Quite a lot, revealed a report complied by the United Nations Panel of Experts on North Korea, which has shed light on the clandestine shell firms and front companies registered in Hong Kong that are helping Pyongyang circumvent international sanctions and trade embargoes in the wake of the regime’s defiant nuclear tests.
For instance, backroom deals by Glocom Int’l Limited, incorporated in Hong Kong in May 2016 according to information retrieved via the Companies Registry’s Public Search Center, helped its North Korean parent Pan Systems source electronic parts and components and materiel from Hong Kong for assembly of lucrative military communication equipment in North Korea that would be sold to Eritrean militants.
Glocom’s registered address is the office of a Hong Kong secretarial firm, a legal practice commonly used in the city to conceal the real business operations of a company.

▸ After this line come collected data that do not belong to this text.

(** * md_excel.py: Markdown table codec, encoding detection and converters

    A shallow embedding of [MarkdownExcelConverter] (src/md_excel.py).

    - Python [str] values are lists of Unicode code points ([N]); the
      built-in string methods the converter calls ([split], [strip],
      [rstrip], [join], [startswith], [in]) are written out on that
      representation.
    - [re.match] is a derivative-based prefix matcher over a small regular
      expression syntax; the separator pattern of [_parse_table_lines] is a
      term of that syntax.
    - A [DataFrame] is its column labels and its rows of cells.
    - File access, printing and the calls into pandas, chardet and the
      codecs machinery run in a state-and-exception monad over a [World];
      what those libraries answer is a parameter of the model. *)

From Stdlib Require Import String Ascii Strings.Byte DecimalString Floats.
From Stdlib Require Import List Arith NArith Bool Lia.
From Stdlib Require DecimalNat Finite.
Import ListNotations.

Local Open Scope N_scope.
Local Open Scope list_scope.

(** ** Python strings *)

Definition str := list N.

(** The code points of an ASCII literal. *)
Fixpoint u (s : string) : str :=
  match s with
  | EmptyString => []
  | String a s' => N_of_ascii a :: u s'
  end.

Definition PIPE : N := 124.
Definition NEWLINE : N := 10.
Definition SPACE : N := 32.

(** [str.isspace] on one code point, which is also what [str.strip] removes
    and what [\s] matches in a [str] pattern. *)
Definition isspace (c : N) : bool :=
  ((9 <=? c) && (c <=? 13)) || ((28 <=? c) && (c <=? 32))
  || (c =? 133) || (c =? 160) || (c =? 5760)
  || ((8192 <=? c) && (c <=? 8202))
  || (c =? 8232) || (c =? 8233) || (c =? 8239) || (c =? 8287) || (c =? 12288).

Fixpoint lstrip (s : str) : str :=
  match s with
  | [] => []
  | c :: s' => if isspace c then lstrip s' else s
  end.

(** [s.rstrip()] *)
Definition rstrip (s : str) : str := rev (lstrip (rev s)).

(** [s.strip()] *)
Definition strip (s : str) : str := rstrip (lstrip s).

(** [c in s] for a one-character [c] *)
Definition contains (c : N) (s : str) : bool := existsb (N.eqb c) s.

(** [s.startswith(c)] for a one-character [c] *)
Definition startswith (c : N) (s : str) : bool :=
  match s with
  | [] => false
  | d :: _ => d =? c
  end.

(** [s.split(sep)] for a one-character separator: never empty, one more
    field than there are separators. *)
Fixpoint split (sep : N) (s : str) : list str :=
  match s with
  | [] => [[]]
  | c :: s' =>
      if c =? sep then [] :: split sep s'
      else match split sep s' with
           | [] => [[c]]
           | f :: fs => (c :: f) :: fs
           end
  end.

(** [sep.join(parts)] *)
Fixpoint join (sep : str) (parts : list str) : str :=
  match parts with
  | [] => []
  | [p] => p
  | p :: ps => p ++ sep ++ join sep ps
  end.

(** [l[1:-1]] *)
Definition slice_1_m1 {A : Type} (l : list A) : list A := removelast (tl l).

(** [l[1:]] and [l[2:]] *)
Definition slice_1 {A : Type} (l : list A) : list A := skipn 1 l.
Definition slice_2 {A : Type} (l : list A) : list A := skipn 2 l.

(** Truthiness of a string or a list: non-empty. *)
Definition truthy {A : Type} (l : list A) : bool :=
  match l with [] => false | _ => true end.

(** ** Regular expressions and [re.match] *)

Module Re.

Inductive regex : Type :=
| Void : regex
| Eps : regex
| Chr : N -> regex
| Cls : (N -> bool) -> regex
| Seq : regex -> regex -> regex
| Alt : regex -> regex -> regex
| Star : regex -> regex.

(** [r+] *)
Definition Plus (r : regex) : regex := Seq r (Star r).

Fixpoint nullable (r : regex) : bool :=
  match r with
  | Void => false
  | Eps => true
  | Chr _ => false
  | Cls _ => false
  | Seq a b => nullable a && nullable b
  | Alt a b => nullable a || nullable b
  | Star _ => true
  end.

Fixpoint deriv (c : N) (r : regex) : regex :=
  match r with
  | Void => Void
  | Eps => Void
  | Chr d => if c =? d then Eps else Void
  | Cls p => if p c then Eps else Void
  | Seq a b =>
      if nullable a then Alt (Seq (deriv c a) b) (deriv c b)
      else Seq (deriv c a) b
  | Alt a b => Alt (deriv c a) (deriv c b)
  | Star a => Seq (deriv c a) (Star a)
  end.

(** [re.match(r, s) is not None]: some prefix of [s] is in the language
    of [r]. *)
Fixpoint re_match (r : regex) (s : str) : bool :=
  nullable r ||
  match s with
  | [] => false
  | c :: s' => re_match (deriv c r) s'
  end.

(** The language of a regular expression. *)
Inductive lang : regex -> str -> Prop :=
| LEps : lang Eps []
| LChr c : lang (Chr c) [c]
| LCls p c : p c = true -> lang (Cls p) [c]
| LSeq a b s t : lang a s -> lang b t -> lang (Seq a b) (s ++ t)
| LAltL a b s : lang a s -> lang (Alt a b) s
| LAltR a b s : lang b s -> lang (Alt a b) s
| LStar0 a : lang (Star a) []
| LStarS a s t : lang a s -> lang (Star a) t -> lang (Star a) (s ++ t).

End Re.

(** ** DataFrames *)

(** A cell is missing ([None]: NaN) or holds a value, kept as the text
    [str(cell)] gives for it. *)
Definition cell := option str.

Record DataFrame : Type := mkDataFrame {
  columns : list str;
  rows : list (list cell)
}.

(** [pd.DataFrame(data, columns=headers)] for rows of strings *)
Definition DataFrame_of (data : list (list str)) (headers : list str) : DataFrame :=
  mkDataFrame headers (map (map (@Some str)) data).

(** [df.empty]: some axis has length zero. *)
Definition empty (df : DataFrame) : bool :=
  match rows df, columns df with
  | [], _ => true
  | _, [] => true
  | _, _ => false
  end.

(** [df.fillna('')] *)
Definition fillna (df : DataFrame) : DataFrame :=
  mkDataFrame (columns df)
    (map (map (fun c : cell => match c with None => Some [] | Some s => Some s end))
         (rows df)).

(** [str(cell) if pd.notna(cell) else ""] *)
Definition cell_text (c : cell) : str :=
  match c with
  | Some s => s
  | None => []
  end.

(** ** Extraction: [_parse_table_lines] and [_extract_markdown_tables] *)

(** The character class [[\s:-]]. *)
Definition sep_class (c : N) : bool := isspace c || (c =? 58) || (c =? 45).

(** The pattern [^\|[\s:-]+\|[\s:-]+\|]. *)
Definition separator_re : Re.regex :=
  Re.Seq (Re.Chr PIPE)
    (Re.Seq (Re.Plus (Re.Cls sep_class))
       (Re.Seq (Re.Chr PIPE)
          (Re.Seq (Re.Plus (Re.Cls sep_class)) (Re.Chr PIPE)))).

(** [[cell.strip() for cell in line.split('|')[1:-1]]] *)
Definition split_cells (line : str) : list str :=
  map strip (slice_1_m1 (split PIPE line)).

(** One turn of the loop over [data_lines] (lines 157-161). *)
Definition data_step (headers : list str) (data : list (list str)) (line : str)
  : list (list str) :=
  if truthy (strip line) && contains PIPE line then
    let cells := split_cells line in
    if (length cells =? length headers)%nat then data ++ [cells] else data
  else data.
Lemma character_offset_within_atlas_witness :
  exists refs' offset,
    Character.useFrame (mkCharacterStatus (mkVector3 (-1) 0 0) (mkVector3 0 0 0))
      RUN 0.6 (Character.initialRefs RUN) = Some (refs', offset) /\
    (Character.frameIndexRef refs' < 8)%nat /\
    Character.offsetX offset =
      inject_Z (Z.of_nat (Character.frameIndexRef refs')) / 8 /\
    Character.offsetY offset <= 1 - 1 / 4.
Proof.
  destruct (character_useFrame_result
              (mkCharacterStatus (mkVector3 (-1) 0 0) (mkVector3 0 0 0))
              RUN 0.6 (Character.initialRefs RUN)) as (i & e & _ & Hframe).
  destruct (character_offset_within_atlas _ _ _ _ _ _
              (Character.reachable_mount RUN) Hframe)
    as (Hidx & Hx & _ & _ & _ & Hy).
  eexists _, _. split; [exact Hframe|].
  split; [exact Hidx|]. split; [exact Hx | exact Hy].
Defined.

(** ** More on the direction resolver *)

Lemma Qabs_cases (a : Q) :
  (0 <= a /\ Qabs a == a) \/ (a <= 0 /\ Qabs a == - a).
Proof.
  apply Qabs_case; intros H; [left | right]; split; try assumption; reflexivity.
Qed.

(** X6: past the length test the resolver reads only the horizontal
    components: two vectors of squared length at least 1e-6 with the same
    [x] and [z] resolve to the same direction, whatever their heights. *)
Theorem resolveFacingDirection_ignores_height :
  forall v w : Vector3,
    x v == x w -> z v == z w ->
    1e-6 <= lengthSq v -> 1e-6 <= lengthSq w ->
    resolveFacingDirection v = resolveFacingDirection w.
Proof.
  intros v w Hx Hz Hv Hw. unfold resolveFacingDirection.
  apply js_lt_false_iff in Hv, Hw. rewrite Hv, Hw. cbv zeta.
  rewrite !dot_WORLD_RIGHT, !dot_WORLD_FORWARD.
  assert (Habs : js_gt (Qabs (x v)) (Qabs (z v)) =
                 js_gt (Qabs (x w)) (Qabs (z w))) by (rewrite Hx, Hz; reflexivity).
  assert (Hright : js_gt (x v) 0 = js_gt (x w) 0) by (rewrite Hx; reflexivity).
  assert (Hforward : js_gt (z v) 0 = js_gt (z w) 0) by (rewrite Hz; reflexivity).
  rewrite Habs, Hright, Hforward. reflexivity.
Qed.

Both Pan Systems and Glocom maintain close dealings with the Korean People’s Army, according to Reuters.
A shipment of such equipment to Eritrea was interdicted by the UN and investigation by the expert panel is still under way, the panel’s report noted.

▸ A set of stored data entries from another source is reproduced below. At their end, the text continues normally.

(** * Earned Value Management report: scripts/evm.py

    A shallow embedding of the row normaliser ([_to_float], [_parse_date],
    [read_evm_csv]) and of the EVM engine ([_safe_div], [compute_evm]) of
    scripts/evm.py, with the properties of the cost ledger pipeline.

    Python [float] is IEEE 754 binary64: it is embedded as Rocq's primitive
    [float], whose operations are the same binary64 operations.  Python [str]
    is embedded as a list of characters (code points below 256).  A raised
    exception is the [Err] branch of a result type. *)

From Stdlib Require Import ZArith List String Ascii Bool Lia Floats Permutation.
Import ListNotations.
Local Open Scope string_scope.
Local Open Scope list_scope.
Local Open Scope Z_scope.
Set Warnings "-inexact-float".

(** ** Results and exceptions *)

Inductive result (E A : Type) : Type :=
| Ok (a : A)
| Err (e : E).
Arguments Ok {E A} a.
Arguments Err {E A} e.

Definition bind {E A B} (r : result E A) (k : A -> result E B) : result E B :=
  match r with
  | Ok a => k a
  | Err e => Err e
  end.

Notation "'do' x <- r ; k" := (bind r (fun x => k))
  (at level 10, x name, r at level 100, k at level 200).

(** ** Python strings *)

Module PyStr.
(** ** The aggregated error *)

(** The message names the file, the number of issues and every issue,
    whatever the list of issues is. *)
Lemma issues_message_carries (errors : list string) :
  String.prefix "global-config.yaml" (issues_message errors) = true
  /\ str_includes (string_of_nat (length errors)) (issues_message errors) = true
  /\ (forall e, In e errors -> str_includes e (issues_message errors) = true).
Proof.
  unfold issues_message. split; [|split].
  - apply (prefix_append FILENAME).
  - rewrite <- (append_assoc FILENAME " has ").
    apply str_includes_middle.
  - intros e H.
    destruct (join_includes " " errors e H) as (pre & post & E).
    rewrite E.
    rewrite <- (append_assoc " issues: "),
            <- (append_assoc (string_of_nat (length errors))),
            <- (append_assoc " has "),
            <- (append_assoc FILENAME).
    apply str_includes_middle.
Qed.

Example issues_message_gov :
  issues_message [ GOV_HOME_REGION_ERROR ] =
  "global-config.yaml has 1 issues: The region us-gov-west-1 must be the home region.".
Proof. reflexivity. Qed.

Example issues_message_us_east_1 :
  issues_message [ US_EAST_1_ERROR ] =
  "global-config.yaml has 1 issues: The region us-east-1 must be included in the list of enabled regions".
Proof. reflexivity. Qed.
(** ** Scheduler/Driver *)

(** The state of the process between two callbacks.
    - [countdownInterval]: the repeating timer is armed;
    - [awaiting]: the runs of [updateCountdown] suspended at [await], oldest
      first, each with the [timeRemaining] it holds;
    - [requests]: the requests issued so far;
    - [ticks]: the calls of [updateCountdown] so far;
    - [console]: what was logged;
    - [exited]: the status [process.exit] was called with. *)
Record Process : Set := mkProcess
  { countdownInterval : bool;
    awaiting : list TimeRemaining;
    requests : list Request;
    ticks : nat;
    console : list LogEntry;
    exited : option Z }.

(** What the event loop can deliver to the process. *)
Inductive Event : Set :=
  | TimerFires (now : Z)
  | DeliveryEnds (k : nat) (o : Outcome)
  | SIGINT
  | UncaughtException (error : JsError).

(** [!v] for the value of an environment variable. *)
Definition js_not (v : option string) : bool :=
  match v with
  | None => true
  | Some EmptyString => true
  | Some (String _ _) => false
  end.

Definition drop_nth {A : Type} (k : nat) (l : list A) : list A :=
  (firstn k l ++ skipn (S k) l)%list.

Section Driver.

Variable URL_parse : string -> JsError + URL.

(** The configured address, read once from the environment. *)
Variable SLACK_WEBHOOK_URL : string.

(** [updateCountdown()] from its call to its [await] (or, when the
    promise is rejected at once, through its [catch]). *)
Definition updateCountdown_begin (now : Z) (st : Process) : Process :=
  let timeRemaining := getTimeRemaining TARGET_DATE now in
  let message := formatCountdownMessage timeRemaining in
  match sendToSlack_request URL_parse SLACK_WEBHOOK_URL message with
  | inr req =>
      {| countdownInterval := countdownInterval st;
         awaiting := (awaiting st ++ [timeRemaining])%list;
         requests := (requests st ++ [req])%list;
         ticks := S (ticks st);
         console := console st;
         exited := exited st |}
  | inl error =>
      {| countdownInterval := countdownInterval st;
         awaiting := awaiting st;
         requests := requests st;
         ticks := S (ticks st);
         console :=
           (console st
              ++ [console_error "Failed to update countdown:" (Some error)])%list;
         exited := exited st |}
  end.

As well, in August 2016, a cargo ship originating from North Korea’s Haeju port was intercepted by Egyptian authorities in the Suez Canal, where anti-armor weaponry, mostly consisting of 30,000 RPG-7 shoulder-launched anti-tank rocket-propelled grenade launchers, were seized.
The fact that the ship’s registration and documents were maintained by a Hong Kong shipping company founded by a Chinese citizen surnamed Fan who resided in northeastern China’s Liaoning province, which shares a border with North Korea, has also drawn into question Hong Kong’s role in Pyongyang’s guile and its whirlpool of networks to bypass the international embargo.

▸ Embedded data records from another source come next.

Lemma income_bracket_intervals_witness :
  income_bracket 18000%float = Some "<30K" /\
  income_bracket 52000%float = Some "30K-80K" /\
  income_bracket 120000%float = Some "80K-150K" /\
  income_bracket 210000%float = Some ">150K" /\
  (exists d',
     set_income_bracket sample = inr d' /\
     row d' 0 !! "income_bracket" = Some (CCat (Some "30K-80K"))) /\
  (exists d',
     set_income_bracket sample_risky = inr d' /\
     row d' 2 !! "income_bracket" = Some (CCat (Some ">150K"))).
Proof.
  destruct income_bracket_intervals as (H & Hcol & _).
  split; [|split; [|split; [|split; [|split]]]].
  - apply (H 18000%float); vm_compute; reflexivity.
  - apply (H 52000%float); vm_compute; reflexivity.
  - apply (H 120000%float); vm_compute; reflexivity.
  - apply (H 210000%float); vm_compute; reflexivity.
  - assert (Hi : sample !! "income"
                 = Some (FloatS [52000; nan; 31000; 120000; 18000]%float))
      by (vm_compute; reflexivity).
    assert (Hx : row sample 0 !! "income" ≫= to_float = Some 52000%float)
      by (vm_compute; reflexivity).
    destruct (Hcol sample _ 0%nat 52000%float Hi eq_refl Hx)
      as (d' & Hrun & _ & H2 & _).
    exists d'. split; [exact Hrun|]. apply H2; vm_compute; reflexivity.
  - assert (Hi : sample_risky !! "income"
                 = Some (FloatS [25000; 0; 210000]%float))
      by (vm_compute; reflexivity).
    assert (Hx : row sample_risky 2 !! "income" ≫= to_float
                 = Some 210000%float)
      by (vm_compute; reflexivity).
    destruct (Hcol sample_risky _ 2%nat 210000%float Hi eq_refl Hx)
      as (d' & Hrun & _ & _ & _ & H4).
    exists d'. split; [exact Hrun|]. apply H4; vm_compute; reflexivity.
Defined.

Lemma income_bracket_missing_witness :
  (exists d',
     set_income_bracket sample_risky = inr d' /\
     row d' 1 !! "income_bracket" = Some (CCat None)) /\
  (exists d',
     set_income_bracket sample = inr d' /\
     row d' 1 !! "income_bracket" = Some (CCat None)).
Proof.
  split.
  - assert (Hi : sample_risky !! "income"
                 = Some (FloatS [25000; 0; 210000]%float))
      by (vm_compute; reflexivity).
    assert (Hx : row sample_risky 1 !! "income" ≫= to_float = Some 0%float)
      by (vm_compute; reflexivity).
    destruct (proj1 (proj2 (income_bracket_missing 0%float))
                sample_risky _ 1%nat Hi eq_refl Hx) as (d' & Hrun & Hiff).
    exists d'. split; [exact Hrun|]. apply Hiff. vm_compute. reflexivity.
  - assert (Hi : sample !! "income"
                 = Some (FloatS [52000; nan; 31000; 120000; 18000]%float))
      by (vm_compute; reflexivity).
    assert (Hx : row sample 1 !! "income" ≫= to_float = Some nan)
      by (vm_compute; reflexivity).
    destruct (proj1 (proj2 (income_bracket_missing nan))
                sample _ 1%nat Hi eq_refl Hx) as (d' & Hrun & Hiff).
    exists d'. split; [exact Hrun|]. apply Hiff. vm_compute. reflexivity.
Defined.

Lemma income_bracket_is_monotone_witness :
  exists ra rb,
    bracket_rank "<30K" = Some ra /\ bracket_rank ">150K" = Some rb /\
    (ra <= rb)%nat.
Proof.
  apply (income_bracket_is_monotone 30000%float 150000.5%float);
    vm_compute; reflexivity.
Defined.

Lemma income_bracket_column_witness :
  set_income_bracket (delete "income" sample) = inl (KeyError "income") /\
  exists d',
    set_income_bracket sample = inr d' /\
    d' !! "income" = sample !! "income" /\
    row d' 0 !! "income_bracket" = Some (CCat (Some "30K-80K")) /\
    row d' 1 !! "income_bracket" = Some (CCat None) /\
    row d' 4 !! "income_bracket" = Some (CCat (Some "<30K")) /\
    rectangular d' 5.
Proof.
  split.
  - apply (proj1 (income_bracket_column _)). vm_compute. reflexivity.
  - assert (Hi : sample !! "income"
                 = Some (FloatS [52000; nan; 31000; 120000; 18000]%float))
      by (vm_compute; reflexivity).
    destruct (proj2 (income_bracket_column sample) _ Hi eq_refl)
      as (d' & Hrun & Hk & Hrow & Hr).
    exists d'. split; [exact Hrun|]. split; [by apply Hk|].
    rewrite !Hrow. repeat split; try (vm_compute; reflexivity).
    apply Hr, rectangular_sample.
Defined.

Lemma high_risk_profile_rows_witness :
  exists self' d' hr idx xs,
    calculate_risk_score loaded = inr self' /\ df self' = Some d' /\
    high_risk d' = inr hr /\
    d' !! "risk_score" = Some (FloatS xs) /\
    StronglySorted lt idx /\
    (forall i, i ∈ idx <->
       exists s, row d' i !! "risk_score" = Some (CFloat s) /\
         (0.70 <? s)%float = true /\ (s <=? 1.0)%float = true) /\
    (forall j, row hr j = from_option (row d') ∅ (idx !! j)) /\
    length idx = tier_count xs (Some "HIGH") /\
    row hr 0 !! "customer_id" = Some (CStr "C001") /\
    row hr 1 !! "customer_id" = None /\
    row d' 4 !! "risk_score" = Some (CFloat 1.5%float).
Proof.
  pose proof (proj2_sig sample_scored) as H1.
  destruct (high_risk_profile_rows loaded _ H1)
    as (d' & hr & idx & xs & Hd' & Hhr & Hs & Hso & Hin & Hrows & Hlen).
  exists (proj1_sig sample_scored), d', hr, idx, xs.
  split; [exact H1|]. split; [exact Hd'|]. split; [exact Hhr|].
  split; [exact Hs|]. split; [exact Hso|]. split; [exact Hin|].
  split; [exact Hrows|]. split; [exact Hlen|].
  assert (E : match df (proj1_sig sample_scored) with
              | Some d =>
                  match high_risk d with
                  | inr h =>
                      Some (row h 0 !! "customer_id", row h 1 !! "customer_id",
                            row d 4 !! "risk_score")
                  | inl _ => None
                  end
              | None => None
              end
              = Some (Some (CStr "C001"), None, Some (CFloat 1.5%float)))
    by (vm_compute; reflexivity).
  rewrite Hd', Hhr in E. injection E as -> -> ->. repeat split.
Defined.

Online news portal HK01 found that Fan had registered another shipping company after the September release of the UN report, and it is believed that the new shell company, which has no substantive business operation, is aimed only at obscuring his North Korean ties as a middleman as Pyongyang seeks to tap well-connected mainland businessmen to camouflage its materiel imports and exports.
In turn, these mainlanders flock to Hong Kong to open shell entities, exploiting the city’s free-port status and the local authorities’ laissez-faire approach to regulating business operations.
Observers also have reasons to believe that the Hong Kong government may have been dissuaded by Beijing from stepping in to suppress such irregularities that can be traced back to its Communist ally.
According to the UN report, North Korean nationals have also been operating in Hong Kong under pseudonyms for the procurement of military equipment from international gray markets, with the help from local partners.
Leader Int’l Trading Ltd, for example, caught the UN’s attention as early as in 2013 when it acted, at the behest of Pyongyang, as a proxy for Korea Ming Development Trading Corp, a major munitions dealer, and contacted potential overseas buyers and suppliers. The company’s registered address was a secretarial firm and it was deregistered in 2016.